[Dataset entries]
◆ ◆ ◆ ◆ ◆

(* ===== verification/HttpAuthProps.v ===== *)
(** * HTTP authentication: no credential is downgraded

    Whatever the scheduler does, a request is served only under an identity its
    factors gave it, and the evidence a policy sees was produced by the providers it
    is attributed to. *)

From S2P Require Import Prelude Bytes F64 Json ErrorModel Errors Crypto External Auth PeerIdentity PeerIdentityProps HttpBase HttpAuth.
From stdpp Require Import sorting.

#[local] Open Scope Z_scope.

(** An invariant of a fold that stops at the first error. *)
Lemma try_fold_inv {X A B} (P : A → Prop) (f : A → B → res X A) l a b :
  P a → (∀ a x a', x ∈ l → P a → f a x = Ok a' → P a') → try_fold f a l = Ok b → P b.
Proof.
  intros Ha Hf. revert a Ha. induction l as [|x l IH]; intros a Ha E; simpl in E; inv_res; [done|].
  eapply IH; [|eapply Hf; [by left|exact Ha|eassumption]|done]. intros ? ? ? ?. apply Hf. by right.
Qed.

Lemma mapM_res_Ok {X A B} (f : A → res X B) l k : mapM f l = Ok k ↔ Forall2 (fun x y => f x = Ok y) l k.
Proof.
  revert k. induction l as [|x l IH]; intros k; simpl.
  - split; [intros [= <-]; constructor|by inversion 1].
  - rewrite bind_Ok. split.
    + intros (y & Hy & E). apply bind_Ok in E as (k' & Hk & [= <-]). constructor; [done|]. by apply IH.
    + inversion 1; subst. eexists. split; [done|]. apply bind_Ok. eexists. split; [by apply IH|done].
Qed.

Section Props.
Context {S : Type} `{HttpLib}.
Implicit Types (c : AuthConfig S) (sch : Schedule).

(** A result some configured provider accounts for: its own answer, or that it was
    unavailable. *)
Definition accounted c (ctx : PeerResolutionContext) (r : PeerIdentityResult) : Prop :=
  ∃ p, p ∈ peer_identity_providers c ∧ pp_name p = pr_provider r ∧
    (pp_resolve p ctx = Ok r ∨ pr_status r = Unavailable ∧ pr_identities r = []).

Lemma without_identity_Ok p s r : without_identity p s = Ok r → pr_provider r = p ∧ pr_status r = s ∧ pr_identities r = [].
Proof. unfold without_identity. case_bool_decide; [done|]. case_match; [done|]. by intros [= <-]. Qed.

Lemma record_inv c ctx acc p acc' :
  p ∈ peer_identity_providers c → Forall (accounted c ctx) acc.1 →
  join_provider ctx acc p = Ok acc' →
  Forall (accounted c ctx) acc'.1 ∧ (∀ n, n ∈ acc'.2 → n ∈ acc.2).
Proof.
  intros Hp Ha E. destruct acc as [rs pend]. unfold join_provider in E.
  assert (∃ r, pp_resolve p ctx = r ∧ record_http_peer_provider_result (rs, pend) (pp_name p) r = Ok acc') as (r & Er & E')
    by (destruct (pp_resolve p ctx); [eauto..|done]). clear E.
  unfold record_http_peer_provider_result in E'. case_bool_decide as Hn; [|done]. cbn [negb] in E'.
  assert (∀ x, accounted c ctx x → Forall (accounted c ctx) (rs ++ [x])) as Hadd.
  { intros x Hx. apply Forall_app. split; [exact Ha|]. by constructor. }
  destruct r as [r|e|]; [| |done].
  - case_bool_decide as Hr; [|done]. injection E' as <-. split; [|set_solver]. apply Hadd. exists p. eauto.
  - destruct (RpcErr.is_auth_unavailable e); [|by case_match].
    apply bind_Ok in E' as (x & (Hx1 & Hx2 & Hx3)%without_identity_Ok & [= <-]). split; [|set_solver].
    apply Hadd. exists p. eauto.
Qed.

Lemma provider_results_accounted c sch ctx rs :
  provider_results c sch ctx = Ok rs → Forall (accounted c ctx) rs.
Proof.
  unfold provider_results. intros E. apply bind_Ok in E as (acc & Es & E). apply bind_Ok in E as ([res pend] & Ej & E).
  apply bind_Ok in E as (late & El & [= <-]).
  assert (∀ x, x ∈ with_permits c sch → x.1 ∈ peer_identity_providers c) as Hw.
  { intros [p b] Hx. unfold with_permits in Hx. by apply elem_of_zip_l in Hx. }
  pose (P := fun acc : Pending => Forall (accounted c ctx) acc.1 ∧
                ∀ n, n ∈ acc.2 → ∃ p, p ∈ peer_identity_providers c ∧ pp_name p = n).
  assert (P acc) as Hacc.
  { eapply (try_fold_inv P); [| |exact Es].
    - split; [constructor|set_solver].
    - intros [rs0 pend0] [p b] acc' Hx [Ha Hp] Ex. unfold start_provider in Ex. apply Hw in Hx. simpl in *. destruct b.
      + injection Ex as <-. split; [done|]. simpl. intros n [->%elem_of_singleton|Hn]%elem_of_union; eauto.
      + apply bind_Ok in Ex as (r & (H1 & H2 & H3)%without_identity_Ok & [= <-]). split; [|done].
        apply Forall_app. split; [done|]. constructor; [|done]. exists p. split_and!; [done|congruence|by right]. }
  assert (P (res, pend)) as [Hres Hpend].
  { eapply (try_fold_inv P); [exact Hacc| |exact Ej]. intros acc0 p acc' Hx [Ha Hp] Ex.
    assert (p ∈ peer_identity_providers c) as Hin.
    { unfold joined in Hx. apply list_elem_of_omap in Hx as (n & _ & Hn).
      destruct (with_permits c sch !! n) as [[q []]|] eqn:Eq; try done. injection Hn as <-.
      apply list_elem_of_lookup_2 in Eq. by apply Hw in Eq. }
    destruct (record_inv _ _ _ _ _ Hin Ha Ex) as [H1 H2]. split; [done|]. intros n Hn. by apply Hp, H2. }
  apply Forall_app. split; [done|]. apply mapM_res_Ok in El. apply list.Forall_forall. intros r Hr.
  apply list_elem_of_lookup_1 in Hr as [k Hk]. destruct (Forall2_lookup_r _ _ _ _ _ El Hk) as (n & Hn & Er).
  apply list_elem_of_lookup_2 in Hn. rewrite merge_sort_Permutation, elem_of_elements in Hn.
  destruct (Hpend n Hn) as (p & Hp & Hpn). apply without_identity_Ok in Er as (H1 & H2 & H3).
  exists p. split_and!; [done|congruence|by right].
Qed.

(** What the callback was asked. *)
Definition auth_request (m : list byte) (h : HeaderMap) (peer : option PeerAddr) : AuthRequest :=
  mkAuthRequest m (headers_to_pairs h) (addr_text <$> peer).

(** The identity in force under the application's outcome [existing]. *)
Definition under_policy c (ev : PeerEvidenceSet) (existing final : AuthContext) : Prop :=
  match peer_authentication_policy c with
  | Some policy => policy ev existing = Ok final
  | None => final = existing
  end.

Lemma peer_auth_Ok c h peer sch existing deferred ri :
  peer_auth c h peer sch existing deferred = Ok ri →
  check_credential c h existing deferred = Ok tt ∧ under_policy c (ri_evidence ri) existing (ri_auth ri) ∧
  (deferred ≠ None → authenticated (ri_auth ri) = true) ∧
  ∃ ctx rs, resolution_context c h peer (identity_deadline sch) = Ok ctx ∧ provider_results c sch ctx = Ok rs ∧
    from_results rs = Ok (ri_evidence ri).
Proof.
  unfold peer_auth, under_policy. intros E. apply bind_Ok in E as ([] & Hc & E). apply bind_Ok in E as (ctx & Hx & E).
  apply bind_Ok in E as (rs & Hr & E). apply bind_Ok in E as (ev & He & E). apply bind_Ok in E as (a & Ha & E).
  assert (ri = mkRequestIdentity a ev ∧ (deferred ≠ None → authenticated a = true)) as [-> Hd].
  { destruct (authenticated a); [naive_solver|]. destruct deferred; naive_solver. }
  split_and!; [done| |done|by exists ctx, rs].
  destruct (peer_authentication_policy c) as [pol|]; [|naive_solver]. simpl. by destruct (pol ev existing); naive_solver.
Qed.


(** A refusal says nothing of an error that names no reason but its class. *)
Lemma refusal_hides_message c e msg :
  auth_reason e = None →
  refuse c e = refuse c (mkRpcError (error_type e) msg (traceback e) (err_request_id e) (auth_reason e)
                           (retry_after_seconds e) (error_kind e) (status e)).
Proof. intros Hn. unfold refuse, RpcErr.is_auth_unavailable, rejected_class, refusal_reason, refusal_detail. simpl. by rewrite Hn. Qed.

(** A server without callback, providers or policy refuses a request for a header
    value that is no ASCII text. *)
Lemma anonymous_server_refuses_obs_text c m name v s :
  authenticate c = None → peer_authentication_policy c = None → value_is_text v = false →
  ∃ resp, authenticate_request_from_peer c m [(name, v)] None (mkSchedule [] [] 0) s = (Err resp, s) ∧ rstatus resp = 401.
Proof.
  intros Ha Hp Hv. unfold authenticate_request_from_peer, resolve_identity, application_auth, peer_auth. rewrite Ha.
  unfold check_credential. rewrite Ha. cbn [bool_decide decide is_Some_dec andb mbind res_bind].
  unfold resolution_context, provider_headers. simpl. unfold hget_all. simpl. rewrite bool_decide_eq_true_2 by done.
  simpl. rewrite Hv. simpl. eexists. split; [reflexivity|]. done.
Qed.
End Props.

◆ ◆ ◆ ◆ ◆

**Work instructions:** Return word for word the line with "(retry_after_seconds e) (error_kind" and every line after it through the end of the records above.

**Exercise solution:**
                           (retry_after_seconds e) (error_kind e) (status e)).
Proof. intros Hn. unfold refuse, RpcErr.is_auth_unavailable, rejected_class, refusal_reason, refusal_detail. simpl. by rewrite Hn. Qed.

(** A server without callback, providers or policy refuses a request for a header
    value that is no ASCII text. *)
Lemma anonymous_server_refuses_obs_text c m name v s :
  authenticate c = None → peer_authentication_policy c = None → value_is_text v = false →
  ∃ resp, authenticate_request_from_peer c m [(name, v)] None (mkSchedule [] [] 0) s = (Err resp, s) ∧ rstatus resp = 401.
Proof.
  intros Ha Hp Hv. unfold authenticate_request_from_peer, resolve_identity, application_auth, peer_auth. rewrite Ha.
  unfold check_credential. rewrite Ha. cbn [bool_decide decide is_Some_dec andb mbind res_bind].
  unfold resolution_context, provider_headers. simpl. unfold hget_all. simpl. rewrite bool_decide_eq_true_2 by done.
  simpl. rewrite Hv. simpl. eexists. split; [reflexivity|]. done.
Qed.
End Props.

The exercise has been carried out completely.